Summary : In order to supervise the security of a large infrastructure, the administrator deploys multiple sensors and intrusion detection systems on several critical places in the system. It is easier to explain and detect attacks if more events are logged. Starting from a suspicious event (appearing as a log entry), the administrator can start his investigation by manually building the set of previous events that are linked to this event of interest. Accordingly, the administrator attempts to identify links among the logged events in order to retrieve those that correspond to the traces of the attacker's actions in the supervised system; previous work is aimed at building these connections. In practice, however, this type of link is not trivial to define and discover. Hence, there is a real necessity to describe and define formally the semantics of these links in literature. In this paper, a clear definition of this relationship, called contextual event causal dependency, is introduced and proposed. The work presented in this paper aims at defining a formal model that would ideally unify previous work on causal dependencies among heterogeneous events. We define a relationship among events that enables the discovery of all events, which can be considered as the cause (in the past) or the effect (in the future) of an event of interest (e.g., an indicator of compromise, produced by an attacker action).
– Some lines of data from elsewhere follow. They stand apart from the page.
(** Zed signs up and logs in. *)
Lemma signup_then_login_witness :
  ∃ token',
    authHandlers.login (ext := Sample.externals) Sample.jwtConfig Scenario.env_later
      Scenario.zed_logs_in
      (authHandlers.signup (ext := Sample.externals) Sample.jwtConfig Sample.env
         Scenario.zed_signs_up Sample.db).2
    = (Respond 200
         (BAuth (mkUserView "id-new" "zed@example.com" "Zed" "Zed" user) token'),
       (authHandlers.signup (ext := Sample.externals) Sample.jwtConfig Sample.env
          Scenario.zed_signs_up Sample.db).2).
Proof.
  eapply (signup_then_login (ext := Sample.externals) Sample.jwtConfig Sample.env
            Scenario.zed_signs_up Sample.db).
  - vm_compute. reflexivity.
  - intros pw. simpl. by apply bool_decide_eq_true_2.
  - vm_compute. reflexivity.
  - vm_compute. reflexivity.
Defined.

(** ** Creating and listing posts and comments *)

Section extra_content.
Context {ext : Externals}.

(** A post that [create] reports (201) is stored under a fresh id, is
    owned by the requester, carries the title and content of the body, and
    is what [getOne] then returns for that id; the other posts stay. *)
Theorem post_create_then_getOne env req db p db' :
  postHandlers.create env req db = (Respond 201 (BPost p), db') →
  (∃ i, req_user req = Some i ∧ Post.userId p = ru_id i) ∧
  get_str "title" (body req) = Some (Post.title p) ∧
  get_str "content" (body req) = Some (Post.content p) ∧
  posts db !! Post.id p = None ∧
  (∀ k, k ≠ Post.id p → posts db' !! k = posts db !! k) ∧
  (∀ env' req', params req' !! "id" = Some (Post.id p) →
     postHandlers.getOne env' req' db' = (Respond 200 (BPost p), db')).
Proof.
  unfold postHandlers.create. intros Hc.
  destruct (zod.parse postHandlers.createPostSchema (body req)) as [data|] eqn:Hb;
    [|discriminate].
  assert (data !! "title" = body req !! "title") as H1.
  { eapply parse_lookup_declared; [| | |exact Hb];
      [compute_done|apply list_elem_of_here|done]. }
  assert (data !! "content" = body req !! "content") as H2.
  { eapply parse_lookup_declared; [| | |exact Hb];
      [compute_done|apply list_elem_of_further, list_elem_of_here|done]. }
  unfold get_str in *. rewrite H1, H2 in Hc.
  destruct (body req !! "title") as [[t| | | |]|]; try discriminate.
  destruct (body req !! "content") as [[c| | | |]|]; try discriminate.
  destruct (req_user req) as [i|]; [|discriminate].
  unfold prisma_write.post_create in Hc.
  repeat case_bool_decide; try discriminate. injection Hc as <- <-. simpl.
  assert (posts db !! uuid env = None) as Hfresh.
  { destruct (posts db !! uuid env) eqn:E; [|done]. exfalso; eauto. }
  split_and!; eauto.
  - intros k Hk. by rewrite lookup_insert_ne.
  - intros env' req' Hid. unfold postHandlers.getOne, prisma.post_findUnique.
    rewrite Hid. simpl. by rewrite lookup_insert_eq.
Qed.
Lemma groundOffset_stays_in_segment_witness :
  let r' := Running.updateRunning (1 # 2) true 1 (Running.mk 30 18) in
  (0 <= Running.groundOffset r')%Q /\
  (Running.groundOffset r' <= GROUND_SEGMENT_LENGTH)%Q.
Proof.
  pose proof (groundOffset_stays_in_segment (1 # 2) true 1 (Running.mk 30 18))
    as [_ H].
  apply H; vm_compute; discriminate.
Defined.

Section Bob.

Variable sin : Q -> Q.
Hypothesis sin_bounded : forall x, (- (1) <= sin x)%Q /\ (sin x <= 1)%Q.



End Bob.




(** ** Pointer and key events *)

Lemma clamp_in_range x :
  (- (45) <= Nav.clamp x (- (45)) 45)%Q /\ (Nav.clamp x (- (45)) 45 <= 45)%Q.
Proof.
  unfold Nav.clamp.
  destruct (std_max_cases x (- (45))) as [[H1 E1]|[H1 E1]]; rewrite E1;
    match goal with
    | |- context [std_min ?a 45] =>
        destruct (std_min_cases a 45) as [[H2 E2]|[H2 E2]]; rewrite E2
    end; split; lra.
Qed.

Lemma dispatch_pitch_in_range u e :
  Keys.pitch_in_range u -> Keys.pitch_in_range (Nav.dispatch u e).
Proof.
  unfold Keys.pitch_in_range. intros Hu.
  destruct e as [button action|xpos ypos|key action]; cbn.
  - unfold Nav.mouse_button_callback. now destruct (_ && _).
  - destruct (Nav.watchViewMode u); cbn; [exact Hu | apply clamp_in_range].
  - unfold Nav.key_callback. now destruct (_ && _).
Qed.
Lemma path_via_shape (P : QtProperty -> Prop) st s g q :
  same_shape st s ->
  (forall o o', skeleton o' = skeleton o -> P o -> P o') ->
  path_via P st g q -> path_via P s g q.
Proof.
  intros Hs HP. induction 1 as [g o q Hg Hin|g o c oc q Hg Hin Hc Hoc _ IH].
  - destruct (same_shape_lookup _ _ _ _ Hs Hg) as (o' & Ho' & Hsk).
    apply skeleton_fields in Hsk as (_ & _ & _ & Hch & _).
    eapply path_child; [exact Ho'|]. by rewrite Hch.
  - destruct (same_shape_lookup _ _ _ _ Hs Hg) as (o' & Ho' & Hsk).
    apply skeleton_fields in Hsk as (_ & _ & _ & Hch & _).
    destruct (same_shape_lookup _ _ _ _ Hs Hc) as (oc' & Hoc' & Hsk').
    eapply path_step; [exact Ho'|by rewrite Hch|exact Hoc'| |exact IH].
    by eapply HP.
Qed.

Section GroupUpdate.

Variable TYPE_GROUP : Z.
Variables (lvl : ptr -> nat) (N : nat).

Lemma is_group_shape o o' :
  skeleton o' = skeleton o -> is_group TYPE_GROUP o -> is_group TYPE_GROUP o'.
Proof.
  intros Hsk [Hk Ht].
  apply skeleton_fields in Hsk as (Hk' & Ht' & _).
  split; congruence.
Qed.

Lemma below_or_above_child st child g q :
  child_of st child g ->
  below st child q \/ above st child q ->
  below st child q \/ (q = g \/ above st g q).
Proof.
  intros Hc [Hb|Ha]; [by left|right]. by eapply above_child.
Qed.

Lemma base_findChild_child fuel st g o name c :
  heap st !! g = Some o -> cls o <> CQtGroupProperty ->
  findChild TYPE_GROUP fuel g name st = Done (Some c) -> c ∈ children_ o.
Proof.
  intros Ho Hk Hrun. destruct fuel as [|f]; [done|]. simpl in Hrun.
  rewrite (deref_live _ _ _ Ho) in Hrun. simpl in Hrun.
  assert (Hbase : QtProperty_findChild g name st = Done (Some c)).
  { by destruct (cls o). }
  unfold QtProperty_findChild in Hbase.
  rewrite (deref_live _ _ _ Ho) in Hbase. simpl in Hbase.
  by apply QtProperty_findChild_loop_Some in Hbase as [? _].
Qed.
(* ===== verification/Prelude.v ===== *)
(** * PlayerTrace: a verification library

    PlayerTrace is a C++ telemetry SDK for games. An application creates a
    Client, opens a session and tracks events; a background worker writes the
    accepted events to a SQLite database and delivers them, in order, to a sink.
    Consent can be revoked and granted at any time, and a revocation must remove
    everything collected before it.

    ** Parts and files

    - Prelude.v (this file): 64-bit arithmetic written out on [Z], strings as
      byte sequences, the state monad [M] with its notation, total Hoare triples
      [hoare], tactics and shared lemmas.
    - Types.v: the public value types (include/playertrace).
    - Validator.v: EventValidator, with UTF-8 checking (src/event_validator.cpp).
    - Queue.v: EventQueue, the bounded FIFO (src/event_queue.cpp).
    - Ids.v: IdGenerator, the 64-bit Mersenne twister and version 4 identifiers
      (src/id_generator.cpp).
    - Session.v: SessionManager (src/session_manager.cpp).
    - Serializer.v: JsonSerializer, timestamps and wire format
      (src/json_serializer.cpp). The JSON library is a parameter: [dump] writes
      a value, [accept] recognizes JSON text.
    - SqlText.v, Sqlite.v, Store.v: the text checks of stored schemas, the SQLite
      interface with its documented behaviour ([SqliteApi], [SqliteSpec],
      [RollbackReliable]) and an executable connection (Module [RefDb]), and
      every function of SqliteStore (src/sqlite_store.cpp).
    - StoreSpec.v, SchemaSpec.v: SqliteStore against that interface: what each
      operation commits on every path, failures of any statement included, and
      that the schema inspection accepts exactly schema version 3.
    - StoreIface.v, Refinement.v: the contract the rest of the system uses
      ([StoreOps], [StoreLaws]), its implementation by SqliteStore, and an
      abstract durable store which SqliteStore refines.
    - StoreHealth.v: the other half of the contract ([StoreWorks]): on a
      connection without failures every operation succeeds.
    - Statements.v: what sqlite3.h documents about live statements and open
      handles ([HandleSpec]), and that the guards of the store release them.
    - Pipeline.v: the shared state: [Pipeline], [Stats], [WorkerCore], [Impl] and
      [Sys], all of them together (src/internal/pipeline.hpp, stats.hpp,
      worker.hpp and the members of Client::Impl).
    - Admission.v: the critical sections of Client::Impl (src/client.cpp) and the
      step of another thread, [perform].
    - Worker.v, Tokens.v: WorkerCore::run and what it calls (src/worker.cpp), and
      the answers to flush tokens.
    - Wakeup.v: the condition variables: the worker asleep in pop_wait, threads
      asleep in wait_flush and wait_finished, and who wakes them
      (src/event_queue.cpp, src/worker.cpp).
    - Skeleton.v: the worker of Worker.v refines the one of Wakeup.v.
    - Threads.v: the handle of the worker's thread, and who joins it
      (src/worker.cpp, src/client.cpp).
    - Deadlines.v: the arithmetic of the time limits (src/client.cpp).
    - Paths.v: the registry of claimed paths (src/path_registry.cpp).
    - Stdio.v: a C stream over a file, executable: the buffer of the stream, what
      each call hands to the operating system, failures of any call at any byte,
      and the contents a loss of power can leave.
    - FileSink.v: FileSink, the default sink (src/file_sink.cpp), in its POSIX
      build.
    - FileSinkSpec.v, FileSinkLog.v: FileSink against that file: triples for each
      operation, and an append-only log which FileSink refines.
    - Client.v: the public calls, recovery and creation (src/client.cpp).
    - AdmissionSpec.v, Invariant.v, WorkerSpec.v, WorkerRun.v, Guarantees.v: what
      the sections of other threads do ([client_move]), the invariant of the
      whole system and the assertions other threads cannot break, triples for
      every step of the worker, whole runs, and the theorems about them.
    - Accounting.v: the count of outstanding events against what is stored and
      waiting, through every step of the worker and of other threads.
    - Delivery.v: the whole system over a FileSink.
    - Progress.v, FileProgress.v: what the worker, and the worker over a FileSink,
      achieve when nothing fails.
    - ClientSpec.v: contracts of the public calls.
    - Game.v: the example program (examples/simulated_game.cpp), from the first
      launch to the delivery after the restart, evaluated.
    - Findings.v: concrete runs in which the code does not keep a promise of its
      documentation: two interleavings of a new grant with the worker, the longest
      time limits, and three of FileSink.

    ** Concurrency

    The worker is one sequential computation. Before every access to state that
    other threads use there is an interleaving point ([shared], [env]), where the
    schedule, an arbitrary list held in the state, runs any number of steps of
    other threads: tracking, sessions, consent changes, flush submissions,
    closing of admission, stop requests and cancellation of the sink. The
    theorems quantify over the schedule. What is one step:

    - a section under [admission_mutex_] that admits events, starts or ends a
      session, submits a flush or closes admission. Its only effect on the
      worker's side is on the queue, on atomics that the worker reads one at a
      time, and on counters;
    - one access to shared state of a revocation, whose section under
      [admission_mutex_] (consent, generation, queue, counters, retry buffer,
      error slot) the worker can observe half done: [consent_step]; while it
      lasts, sections of other threads wait ([admission]);
    - a section under [store_mutex] of another thread, or of the worker except
      the insertion: [insert_at_boundary] reads the consent, then the generation,
      then inserts, and other threads go on meanwhile with all that does not need
      the store ([storing]).

    ClientSpec.v shows that the steps of set_consent together are the call. In
    these files a wait is over when the computation that happens meanwhile, an
    argument, has run; Wakeup.v is the model of the waits themselves, a step
    relation over any number of client threads in which sleeping, waking, waking
    too early and running out of time are steps. Skeleton.v joins the two: what a
    run of Worker.v does to the queue, the flags and the tokens is a run of
    Wakeup.v.

    The model is sequentially consistent, as the code's atomics are (they use
    the default memory order).

    ** What the theorems show

    - Guarantees.v: beside any schedule and with any failures of the store and
      the sink, nothing revoked stays stored, at most one batch per revocation
      is given to the sink while consent is not granted, no accepted event is
      lost, the loops of the worker end, a flush that answers Ok has settled every event
      accepted before it, no flush waits forever, and what the sink is given is
      what was accepted, as the serializer writes it.
    - Accounting.v: unless consent is granted anew, durable storage stays within
      max_pending_events, and the count that admission checks neither wraps nor
      falls below what is stored, queued or held for retry.
    - FileSinkLog.v: a write appends all its lines or none, the complete lines of
      the file are those of a log through failures, crashes and restarts, the
      search for the last complete line is exact, a failed sink is inert.
    - Delivery.v: with a durable FileSink, an accepted event is still held or has
      its own line in the file, and the file holds nothing else.
    - Progress.v, FileProgress.v: when nothing fails, flush() answers Ok and
      everything stored or waiting was delivered exactly once and in order, and
      is in the file.
    - ClientSpec.v, Tokens.v, Paths.v: admission accepts under exactly its six
      conditions; replacing a session is all or nothing; consent fails closed;
      recovery honours an unfinished revocation; creation claims its path or
      leaves no trace; what is tracked was validated and filtered; shutdown
      never claims more than it did; configuration limits; flush answers are
      exact; a path has one owner.
    - Wakeup.v: no wake-up is lost; a thread that waits for a flush is woken, and
      a worker that was asked to stop ends, by a bounded number of steps of the
      worker, without any time running out.
    - Threads.v, Deadlines.v: the thread is joined exactly once and never by
      itself; the waits of shutdown keep within its limit.
    - StoreSpec.v, SchemaSpec.v, Refinement.v: transactions are atomic,
      acknowledgement and fetching are exact, counts are exact, opening is safe,
      the accepted schema is exactly version 3, and SqliteStore refines the
      abstract store.
    - Statements.v: whichever calls fail, no statement is left unfinalized and
      closing the database succeeds.
    - Skeleton.v: the worker beside any schedule refines the model of sleeping
      and waking.
    - Validator.v, Queue.v, Ids.v, Session.v, Serializer.v: the leaf components
      do what they document.

    ** Bounds and fuel

    [deliver_loop] and [drain_loop] take a bound on their iterations;
    Guarantees.v shows that one more than the stored rows plus six for every
    section of the schedule plus three is enough, whatever happens: an event
    costs three units while it is queued, two in the worker's hands and one when
    stored, and a section admits at most two events. Ordinals are assumed to
    stay below 2^63, which SQLite's integers need; the 64-bit wrap-around is
    written out. [run_loop] is bounded by [rounds], as the loop of the thread is
    meant to run until it is asked to stop. [scan_blocks] gets one block more
    than the size of the file divided by the size of a block, and always ends
    within that. In Wakeup.v the number of rounds a flush pass takes is a
    parameter; Guarantees.v bounds it.

    ** Assumptions about stdio

    The theorems about FileSink hold for a library that is [Dependable]: a
    failed flush drops the bytes it could not write, and opening an existing
    file for update does not fail for a passing reason. Findings.v shows what
    happens without each of them. A call can fail after any part of its bytes
    has reached the file. A loss of power leaves one of the contents the file
    has had since it was last synced, the bytes of a write being added one by
    one; the entry of a new file in its directory is taken to be as durable as
    the file.

    ** Not modelled

    The Windows build of FileSink, the failure of thread creation, the memory
    allocator, the system's clocks (their readings are data), and the libraries
    under third_party. Callbacks are recorded in order; what they do
    is not modelled, except that they may call the client, which is a section of
    the schedule. *)
From Stdlib Require Export Ascii ZArith Lia Sorted.
From stdpp Require Export base strings gmap pretty numbers list.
This model is gradually introduced and defined by merging two previously defined causality models from the distributed system and operating system research areas (i.e., Lamport's and d'Ausbourg's). Our model takes into consideration heterogeneous events that emanate from different abstraction layers (e.g., network, system, and application) with the main objective of formally defining a causal relationship among logged events. Thereafter, we show how existing implementations separately allow the computation of parts of the model. Finally, we describe the implementation and assessment of the model according to real attacks on distributed environments and its accuracy to extract all causally linked events related to a given attack event trace.